(* ===== verification/Lookups.v ===== *)
(** Searches: what looking a name or a node up leaves alone. *)
From stdpp Require Import base gmap list relations.
From Stdlib Require Import ZArith Lia.
From S2P Require Import Prelude Errors Volume Fat Vcache Dlist Util Attr Iter Dirent Resize Dir Dosfs FileMap File Hooks.

Implicit Types vol v : nspace.
Implicit Types w : world.

(** ** What a volume keeps on its device

    All but the caches of ids, the root node, the memory to come, and the node
    of the home of disk images. *)
Definition on_disk (vol : nspace) :=
  (ns_bpb vol, fBlockCache vol, free_clusters vol, last_allocated vol, ns_flags vol, fs_flags vol,
   vol_entry vol, vol_label vol).

Definition same_volume vol v : Prop := on_disk v = on_disk vol.

#[export] Instance same_volume_preorder : PreOrder same_volume.
Proof. split; [done|]. unfold same_volume. intros x y z E1 E2. congruence. Qed.

(** A search changes the caches of ids at most. *)
Definition only_caches vol v : Prop := (on_disk v, root_vnode v) = (on_disk vol, root_vnode vol).

#[export] Instance only_caches_preorder : PreOrder only_caches.
Proof. split; [done|]. unfold only_caches. intros x y z E1 E2. congruence. Qed.

Lemma only_caches_volume vol v : only_caches vol v -> same_volume vol v.
Proof. unfold only_caches, same_volume. congruence. Qed.

Lemma only_caches_root vol v : only_caches vol v -> root_vnode v = root_vnode vol.
Proof. unfold only_caches. congruence. Qed.

Create HintDb volume.

Lemma malloc_caches vol ok v : malloc_ok vol = (ok, v) -> only_caches vol v.
Proof. unfold malloc_ok. by destruct (heap vol); intros [= <- <-]. Qed.

Lemma add_to_vcache_caches vol id loc r v : add_to_vcache vol id loc = (r, v) -> only_caches vol v.
Proof.
  unfold add_to_vcache, _add_to_vcache_. destruct (malloc_ok vol) as [ok v1] eqn:E.
  apply malloc_caches in E. destruct ok; intros [= <- <-]; exact E.
Qed.

Lemma remove_from_vcache_caches vol id r v : remove_from_vcache vol id = (r, v) -> only_caches vol v.
Proof.
  unfold remove_from_vcache, _remove_from_vcache_. destruct (chain_unlink _ _) as [[c l]|]; [|by intros [= <- <-]].
  by destruct (chain_unlink _ _) as [[]|]; intros [= <- <-].
Qed.

Lemma unique_caches vol id v : generate_unique_vnid vol = (id, v) -> only_caches vol v.
Proof. by intros [= <- <-]. Qed.

Lemma dlist_add_caches vol id r v : dlist_add vol id = (r, v) -> only_caches vol v.
Proof.
  unfold dlist_add. destruct (_ =? _); [|by intros [= <- <-]]. unfold dlist_realloc.
  destruct (malloc_ok vol) as [ok v1] eqn:E. apply malloc_caches in E. by destruct ok; intros [= <- <-].
Qed.

#[export] Hint Resolve malloc_caches add_to_vcache_caches remove_from_vcache_caches unique_caches
  dlist_add_caches : volume.

Section Lookups.
Context `{Encodings, Clock}.

Lemma assign_caches vol dir info r v id added : assign_vnid vol dir info = (r, v, id, added) -> only_caches vol v.
Proof.
  unfold assign_vnid. destruct (vcache_loc_to_vnid _ _) as [r0 [|]]; [by intros [= <- <- <- <-]|].
  destruct (_ =? _); [|by intros [= <- <- <- <-]]. destruct (_ =? _); [|by intros [= <- <- <- <-]].
  destruct (generate_unique_vnid vol) as [x v0] eqn:E0. destruct (add_to_vcache v0 x _) as [r1 v1] eqn:E.
  intros [= <- <- <- <-]. transitivity v0; eauto with volume.
Qed.

Lemma next_dirent_caches vol dir d len r v d' o :
  get_next_dirent vol dir d len = Some (r, v, d', o) -> only_caches vol v.
Proof.
  unfold get_next_dirent. destruct (z_loop _ _ _) as [d1|[[[r1 d1] [[info name]|]]|]]; try done; try by intros [= <- <- <- <-].
  destruct (decide _); [by intros [= <- <- <- <-]|]. destruct (decide _); [by intros [= <- <- <- <-]|].
  destruct (assign_vnid vol dir info) as [[[r2 v2] id] added] eqn:E. apply assign_caches in E.
  destruct (negb _); [by intros [= <- <- <- <-]|]. destruct (_ && _); [|by intros [= <- <- <- <-]].
  destruct (dlist_add v2 id) as [r3 v3] eqn:E3. apply dlist_add_caches in E3.
  destruct (r3 <? 0); [|intros [= <- <- <- <-]; by transitivity v2].
  destruct added; [|intros [= <- <- <- <-]; by transitivity v2].
  destruct (remove_from_vcache v3 id) as [r4 v4] eqn:E4. apply remove_from_vcache_caches in E4.
  intros [= <- <- <- <-]. transitivity v2; [done|]. by transitivity v3.
Qed.

Lemma findfile_caches vol dir file b1 b2 r v found dups :
  findfile vol dir file b1 b2 = Some (r, v, found, dups) -> only_caches vol v.
Proof.
  unfold findfile. destruct (_ && _); [by intros [= <- <- <- <-]|]. destruct (_ && _); [by intros [= <- <- <- <-]|].
  destruct (diri_init vol _ _ _) as [[p|] d]; [|by intros [= <- <- <- <-]].
  pose proof (z_loop_inv (find_step dir file b1 b2)
    (fun _ '(v, _, _, _) => only_caches vol v)
    (fun o => match o with Some (v, _, _) => only_caches vol v | None => True end)
    scan_bound (vol, d, None, false)) as L.
  destruct (z_loop _ _ _) as [[[[v1 d1] f1] u1]|[[[v1 f1] u1]|]] in L |- *; [| |done]; intros [= <- <- <- <-]; apply L;
    try done; clear; intros _ [[[v d] f] u] _ Hv; unfold find_step;
    (destruct (get_next_dirent v dir d 512) as [[[[r v2] d2] o]|] eqn:E; [|done]);
    apply next_dirent_caches in E; (destruct o as [[name id]|]; [|by transitivity v]);
    (destruct (negb _); [by transitivity v|]); destruct (if b1 then _ else _) as [f' u'];
    destruct (_ && _); by transitivity v.
Qed.

Lemma file_cache_caches vol size o v : file_cache_create vol size = (o, v) -> only_caches vol v.
Proof.
  unfold file_cache_create. destruct (malloc_ok vol) as [ok v1] eqn:E. intros [= <- <-]. by eapply malloc_caches.
Qed.

Lemma read_vnode_caches vol id r v o : dosfs_read_vnode vol id = Some (r, v, o) -> only_caches vol v.
Proof.
  unfold dosfs_read_vnode. destruct (_ =? _); [by intros [= <- <- <-]|]. generalize (match vcache_vnid_to_loc vol id with (_, Some loc) => loc | (_, None) => id end). intros loc.
  destruct (_ || _); [by intros [= <- <- <-]|]. destruct (_ =? _); [by intros [= <- <- <-]|].
  destruct (diri_init _ _ _ _) as [[p|] d]; [|by intros [= <- <- <-]].
  destruct (z_loop _ _ _) as [|[[r1 [[info name]|]]|]]; try done; try by intros [= <- <- <-].
  destruct (malloc_ok vol) as [ok v1] eqn:E1. apply malloc_caches in E1.
  destruct ok; [|by intros [= <- <- <-]]. cbn [negb].
  cbv zeta. set (home := respect_disk_image v1 && _).
  set (v2 := if home then set_beos_vnid id v1 else v1).
  assert (E2 : only_caches v1 v2) by (unfold v2; by destruct home).
  destruct (file_cache_create v2 _) as [c v3] eqn:E3. apply file_cache_caches in E3.
  destruct (file_map_create v3 _) as [m v4] eqn:E4. apply file_cache_caches in E4.
  intros [= <- <- <-]. transitivity v1; [done|]. transitivity v2; [done|]. by transitivity v3.
Qed.

Lemma get_vnode_volume w id r w' o : get_vnode w id = Some (r, w', o) -> same_volume (w_vol w) (w_vol w').
Proof.
  unfold get_vnode. destruct (node_at w id); [by intros [= <- <- <-]|].
  destruct (dosfs_read_vnode _ _) as [[[r1 v1] [[n m]|]]|] eqn:E; [| |done];
    apply read_vnode_caches, only_caches_volume in E; intros [= <- <- <-]; [|done].
  unfold put_node. by destruct (_ =? _).
Qed.

Lemma readdir_caches vol dir i size r v i' o :
  dosfs_readdir vol dir i size = Some (r, v, i', o) -> only_caches vol v.
Proof.
  unfold dosfs_readdir. destruct (_ && _).
  { destruct (if i =? 0 then _ else _). by intros [= <- <- <- <-]. }
  destruct (diri_init _ _ _ _) as [[p|] d]; [|by intros [= <- <- <- <-]].
  destruct (get_next_dirent _ _ _ _) as [[[[r1 v1] d1] o1]|] eqn:E; [|done]. apply next_dirent_caches in E.
  destruct (r1 =? B_OK); [destruct o1 as [[]|]|destruct (r1 =? ENOENT)]; by intros [= <- <- <- <-].
Qed.
End Lookups.

(** A clock that stands still. *)
#[export] Instance stopped : Timer := { system_time := fun _ => 0 }.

§

Description of the task: Transcribe the material exactly, stopping after the "Proof. unfold only_caches, same_volume." line.

Task solution:
(* ===== verification/Lookups.v ===== *)
(** Searches: what looking a name or a node up leaves alone. *)
From stdpp Require Import base gmap list relations.
From Stdlib Require Import ZArith Lia.
From S2P Require Import Prelude Errors Volume Fat Vcache Dlist Util Attr Iter Dirent Resize Dir Dosfs FileMap File Hooks.

Implicit Types vol v : nspace.
Implicit Types w : world.

(** ** What a volume keeps on its device

    All but the caches of ids, the root node, the memory to come, and the node
    of the home of disk images. *)
Definition on_disk (vol : nspace) :=
  (ns_bpb vol, fBlockCache vol, free_clusters vol, last_allocated vol, ns_flags vol, fs_flags vol,
   vol_entry vol, vol_label vol).

Definition same_volume vol v : Prop := on_disk v = on_disk vol.

#[export] Instance same_volume_preorder : PreOrder same_volume.
Proof. split; [done|]. unfold same_volume. intros x y z E1 E2. congruence. Qed.

(** A search changes the caches of ids at most. *)
Definition only_caches vol v : Prop := (on_disk v, root_vnode v) = (on_disk vol, root_vnode vol).

#[export] Instance only_caches_preorder : PreOrder only_caches.
Proof. split; [done|]. unfold only_caches. intros x y z E1 E2. congruence. Qed.

Lemma only_caches_volume vol v : only_caches vol v -> same_volume vol v.
Proof. unfold only_caches, same_volume. congruence. Qed.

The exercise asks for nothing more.